What is required – After finding the line with "Definition py_range2 (lo" in the data below, set down exactly each line through the one with "Definition py_truediv (a", inclusive, and stop there.
----- Exercise material -----
(** * page-to-mdx: the HTML-to-MDX converter of [src/utils/htmlToMdx.ts]

    A shallow embedding of the converter and the properties its
    specification states about it.

    - JavaScript strings are sequences of UTF-16 code units ([jsstring]).
    - The parsed document ([DOMParser.parseFromString]) is the input: a
      finite tree of text, element and other nodes.
    - Code that can throw returns a [completion]: [Ok v] or [Throw e].
    - The one reading of the clock, [new Date().toISOString()], is an
      argument of [htmlToMdx]. *)

From Stdlib Require Import Ascii String DecimalString.
From Stdlib Require Import List NArith ZArith Bool Lia.
Import ListNotations.

Local Open Scope string_scope.
Local Open Scope N_scope.
Local Open Scope list_scope.

(** ** JavaScript strings *)

Definition char := N.
Definition jsstring := list char.

(** An ASCII literal as a JavaScript string. *)
Definition lit (s : string) : jsstring :=
  map N_of_ascii (list_ascii_of_string s).

Definition LF : char := 10.
Definition SP : char := 32.
Definition HASH : char := 35.
Definition DQUOTE : char := 34.
Definition PIPE : char := 124.
Definition BACKSLASH : char := 92.

Fixpoint jsstring_eqb (a b : jsstring) : bool :=
  match a, b with
  | [], [] => true
  | x :: a', y :: b' => (x =? y) && jsstring_eqb a' b'
  | _, _ => false
  end.

(** ECMAScript WhiteSpace and LineTerminator: the class [\s] of a regular
    expression and the characters [String.prototype.trim] strips. *)
Definition is_line_terminator (c : char) : bool :=
  (c =? 10) || (c =? 13) || (c =? 8232) || (c =? 8233).

Definition is_space (c : char) : bool :=
  (c =? 9) || (c =? 11) || (c =? 12) || (c =? 32) || (c =? 160)
  || (c =? 5760) || ((8192 <=? c) && (c <=? 8202)) || (c =? 8239)
  || (c =? 8287) || (c =? 12288) || (c =? 65279)
  || is_line_terminator c.

(** The class [[ \t]]. *)
Definition is_blank (c : char) : bool := (c =? 32) || (c =? 9).

(** The class [\n]. *)
Definition is_LF (c : char) : bool := c =? LF.

(** "ASCII whitespace" of the DOM standard (used by [document.title]). *)
Definition is_ascii_whitespace (c : char) : bool :=
  (c =? 9) || (c =? 10) || (c =? 12) || (c =? 13) || (c =? 32).

Fixpoint dropWhile (p : char -> bool) (s : jsstring) : jsstring :=
  match s with
  | [] => []
  | c :: rest => if p c then dropWhile p rest else s
  end.

Definition dropWhileEnd (p : char -> bool) (s : jsstring) : jsstring :=
  rev (dropWhile p (rev s)).

(** [s.trim()] *)
Definition trim (s : jsstring) : jsstring :=
  dropWhileEnd is_space (dropWhile is_space s).

(** Truthiness of a string: non-empty. *)
Definition truthy (s : jsstring) : bool :=
  match s with [] => false | _ => true end.

(** [s.charAt(i)] *)
Definition charAt (s : jsstring) (i : nat) : jsstring :=
  match nth_error s i with Some c => [c] | None => [] end.

(** [arr.join(sep)] *)
Fixpoint join (sep : jsstring) (parts : list jsstring) : jsstring :=
  match parts with
  | [] => []
  | [p] => p
  | p :: rest => p ++ sep ++ join sep rest
  end.

(** [s.split("\n")]: the pieces between the separators, never an empty
    array. *)
Fixpoint split_on (sep : char) (s : jsstring) : list jsstring :=
  match s with
  | [] => [[]]
  | c :: rest =>
      if c =? sep then [] :: split_on sep rest
      else match split_on sep rest with
           | [] => [[c]]
           | piece :: pieces => (c :: piece) :: pieces
           end
  end.

(** The decimal numeral of a non-negative integer, as [`${n}`] prints it. *)
Definition decimal (n : N) : jsstring :=
  lit (NilEmpty.string_of_uint (N.to_uint n)).

(** *** Global replacement of a pattern [C+...]

    For a pattern that starts with [C+] for a character class [C],
    [replace(/C+.../g, ...)] finds its matches from left to right, and a
    match can only start where a maximal run of [C] characters starts: the
    greedy [C+] takes the whole run, and giving characters back never helps
    the patterns used here, because what follows [C+] in them ([#], [$], or
    nothing) cannot match a character of [C].  So the replacement is a scan
    that hands every maximal run, with the text after it, to [subst]. *)
Section Runs.
Variable cls : char -> bool.
Variable subst : jsstring -> jsstring -> jsstring.

Definition flush (run_rev rest : jsstring) : jsstring :=
  match run_rev with
  | [] => []
  | _ => subst (rev run_rev) rest
  end.

Fixpoint scan (run_rev s : jsstring) : jsstring :=
  match s with
  | [] => flush run_rev []
  | c :: rest =>
      if cls c then scan (c :: run_rev) rest
      else flush run_rev s ++ c :: scan [] rest
  end.

Definition replace_runs (s : jsstring) : jsstring := scan [] s.
End Runs.

(** [s.replace(/\s+/g, " ")] *)
Definition collapse_whitespace (s : jsstring) : jsstring :=
  replace_runs is_space (fun _ _ => [SP]) s.

(** [s.replace(/\|/g, "\\|")] *)
Definition escape_pipes (s : jsstring) : jsstring :=
  flat_map (fun c => if c =? PIPE then [BACKSLASH; PIPE] else [c]) s.

(** ** Errors *)

Inductive exn := RangeError | TypeError.

Inductive completion (A : Type) :=
| Ok (a : A)
| Throw (e : exn).
Arguments Ok {A} a.
Arguments Throw {A} e.

Definition bind {A B} (r : completion A) (k : A -> completion B) : completion B :=
  match r with
  | Ok a => k a
  | Throw e => Throw e
  end.

Notation "x <- r ;; k" := (bind r (fun x => k))
  (at level 61, r at next level, right associativity).

(** [parseInt(s)] on a decimal numeral: leading whitespace is skipped and
    the longest prefix of decimal digits is read; [None] is NaN.  (Signs
    and the [0x] prefix are left out: the converter applies [parseInt] to
    one character of a tag name.) *)
Definition digit (c : char) : option Z :=
  if (48 <=? c) && (c <=? 57) then Some (Z.of_N (c - 48)) else None.

Fixpoint digits (acc : Z) (s : jsstring) : Z :=
  match s with
  | [] => acc
  | c :: rest =>
      match digit c with
      | Some d => digits (10 * acc + d) rest
      | None => acc
      end
  end.

Definition parseInt (s : jsstring) : option Z :=
  match dropWhile is_space s with
  | [] => None
  | c :: rest =>
      match digit c with
      | Some d => Some (digits d rest)
      | None => None
      end
  end.

(** [s.repeat(count)]: NaN counts as 0, a negative count throws. *)
Definition js_repeat (s : jsstring) (count : option Z) : completion jsstring :=
  match count with
  | None => Ok []
  | Some n =>
      if (n <? 0)%Z then Throw RangeError
      else Ok (concat (repeat s (Z.to_nat n)))
  end.

(** ** The document tree *)

(** A node of the parsed document.  [tagName] holds
    [element.tagName.toLowerCase()], the only form in which the converter
    looks at a tag; [Comment] stands for every node that is neither a text
    nor an element node. *)
#[warnings="-register-all"] Inductive node :=
| Text (data : jsstring)
| Element (tagName : jsstring) (attributes : list (jsstring * jsstring))
          (childNodes : list node)
| Comment (data : jsstring).

(** A document: the children of the [Document] node. *)
Definition document := list node.

Definition is_element (n : node) : bool :=
  match n with Element _ _ _ => true | _ => false end.

(** Does [tagName] equal one of the [labels]? *)
Definition case (tagName : jsstring) (labels : list string) : bool :=
  existsb (fun l => jsstring_eqb tagName (lit l)) labels.

Definition has_tag (labels : list string) (n : node) : bool :=
  match n with
  | Element tagName _ _ => case tagName labels
  | _ => false
  end.
(** * Lending forecast tool: the computational core of [app.py]

    A shallow embedding of the forecast script, the properties of it that
    the specification states, and further properties read off the script.

    Numbers.  The script computes with Python [int] and [float].  Integers
    are modelled as [Z]; every other quantity is modelled as an exact
    rational [Q], so [+], [-], [*] and [/] carry no rounding error and
    equations between amounts are stated up to [Qeq] ([==]).  The one
    operation that leaves the rationals, the fractional power of the
    "Avg Monthly Growth" metric, is modelled over the real numbers.

    Errors.  Python exceptions are an explicit [result] type; [st.stop()]
    is an outcome of the script of its own. *)

From Stdlib Require Import ZArith QArith Qround Qpower Qreals Reals Lia Psatz List.
From stdpp Require Import base option list gmap.
Import ListNotations.

Local Open Scope Z_scope.

(** ** Python values and exceptions *)

Inductive py_exception : Type :=
  | ZeroDivisionError
  | IndexError.

Inductive result (A : Type) : Type :=
  | Ok (a : A)
  | Raise (e : py_exception).

Arguments Ok {A} a.
Arguments Raise {A} e.

Definition bind {A B : Type} (r : result A) (k : A -> result B) : result B :=
  match r with
  | Ok a => k a
  | Raise e => Raise e
  end.

Notation "'let*' x ':=' r 'in' k" := (bind r (fun x => k))
  (at level 10, x name, r at level 100, k at level 200).

(** [for x in xs: body], threading the variables the body assigns. *)
Fixpoint for_each {A S : Type} (xs : list A) (body : A -> S -> result S) (s : S)
  : result S :=
  match xs with
  | [] => Ok s
  | x :: xs' => let* s' := body x s in for_each xs' body s'
  end.

(** [range(lo, hi)] and [range(n)]. *)
Definition py_range2 (lo hi : Z) : list Z :=
  map (fun k => lo + Z.of_nat k) (seq 0 (Z.to_nat (hi - lo))).

Definition py_range (n : Z) : list Z := py_range2 0 n.

(** [a / b]: true division, which raises on a zero divisor. *)
Definition py_truediv (a b : Q) : result Q :=
  if Qeq_bool b 0 then Raise ZeroDivisionError else Ok (a / b)%Q.

(** [b ** e] for an integer exponent: [0 ** 0] is [1], and a zero base with a
    negative exponent raises. *)
Definition py_pow (b : Q) (e : Z) : result Q :=
  if (e <? 0) && Qeq_bool b 0 then Raise ZeroDivisionError else Ok (b ^ e)%Q.

(** [int(x)]: truncation toward zero. *)
Definition py_int (x : Q) : Z := Z.quot (Qnum x) (Z.pos (Qden x)).

(** [[0] * n]: the empty list when [n] is not positive. *)
Definition py_zeros (n : Z) : list Q := repeat 0%Q (Z.to_nat n).

(** [l[i] += v] on a list: a negative index counts from the end, and an index
    outside [-len .. len-1] raises. *)
Definition py_iadd (l : list Q) (i : Z) (v : Q) : result (list Q) :=
  let n := Z.of_nat (length l) in
  if (0 <=? i) && (i <? n) then
    Ok (alter (fun x => (x + v)%Q) (Z.to_nat i) l)
  else if (- n <=? i) && (i <? 0) then
    Ok (alter (fun x => (x + v)%Q) (Z.to_nat (n + i)) l)
  else Raise IndexError.

(** The sum of a column. *)
Definition Qsum (l : list Q) : Q := fold_right Qplus 0%Q l.

Arguments Qsum : simpl never.

(** ** Monthly metrics (lines 138-161) *)

Record Metrics : Type := {
  monthly_lending : Q;
  loans_this_month : Z;
  revenue : Q;
  cost : Q;
  provision : Q;
  variable_cost : Q;
  net_contribution : Q;
  total_expenditure : Q;
  net_cashflow : Q
}.

Definition calculate_monthly_metrics
    (month : Z) (initial_lending loan_growth_rate avg_loan_size
     revenue_per_loan cost_per_funded bad_debt_per_loan
     fixed_costs variable_cost_pct : Q) : result Metrics :=
  let* growth := py_pow (1 + loan_growth_rate)%Q (month - 1) in
  let monthly_lending := (initial_lending * growth)%Q in
  let* loans_exact := py_truediv monthly_lending avg_loan_size in
  let loans_this_month := py_int loans_exact in
  let revenue := (inject_Z loans_this_month * revenue_per_loan)%Q in
  let cost := (inject_Z loans_this_month * cost_per_funded)%Q in
  let provision := (inject_Z loans_this_month * bad_debt_per_loan)%Q in
  let variable_cost := (revenue * variable_cost_pct)%Q in
  let net_contribution := (revenue - cost - provision - variable_cost)%Q in
  let total_expenditure := (cost + provision + variable_cost + fixed_costs)%Q in
  let net_cashflow := (revenue - total_expenditure)%Q in
  Ok {| monthly_lending := monthly_lending;
        loans_this_month := loans_this_month;
        revenue := revenue;
        cost := cost;
        provision := provision;
        variable_cost := variable_cost;
        net_contribution := net_contribution;
        total_expenditure := total_expenditure;
        net_cashflow := net_cashflow |}.

(** ** Sidebar inputs (lines 17-121)

    One value per widget, as the widget returns it: the four sliders that
    the script divides by 100 hold percentages. *)

Abbreviation pystr := (list N).

Record Sidebar : Type := {
  scenario_name : pystr;
  initial_lending : Q;
  loan_growth_slider : Q;
  min_loan_size : Q;
  max_loan_size : Q;
  loan_term : Z;
  cost_per_funded : Q;
  bad_debt_slider : Q;
  recovery_slider : Q;
  revenue_per_loan_base : Q;
  months : Z;
  fixed_costs : Q;
  variable_cost_slider : Q;
  save_button : bool;
  clear_button : bool
}.

Definition loan_growth_rate (w : Sidebar) : Q := (loan_growth_slider w / 100)%Q.
Definition bad_debt_rate (w : Sidebar) : Q := (bad_debt_slider w / 100)%Q.
Definition recovery_rate (w : Sidebar) : Q := (recovery_slider w / 100)%Q.
Definition variable_cost_pct (w : Sidebar) : Q := (variable_cost_slider w / 100)%Q.

(** ** Derived values (lines 55, 131-135) *)

Definition avg_loan_size (w : Sidebar) : Q :=
  ((min_loan_size w + max_loan_size w) / 2)%Q.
-----
Result of the task –
Definition py_range2 (lo hi : Z) : list Z :=
  map (fun k => lo + Z.of_nat k) (seq 0 (Z.to_nat (hi - lo))).

Definition py_range (n : Z) : list Z := py_range2 0 n.

(** [a / b]: true division, which raises on a zero divisor. *)
Definition py_truediv (a b : Q) : result Q :=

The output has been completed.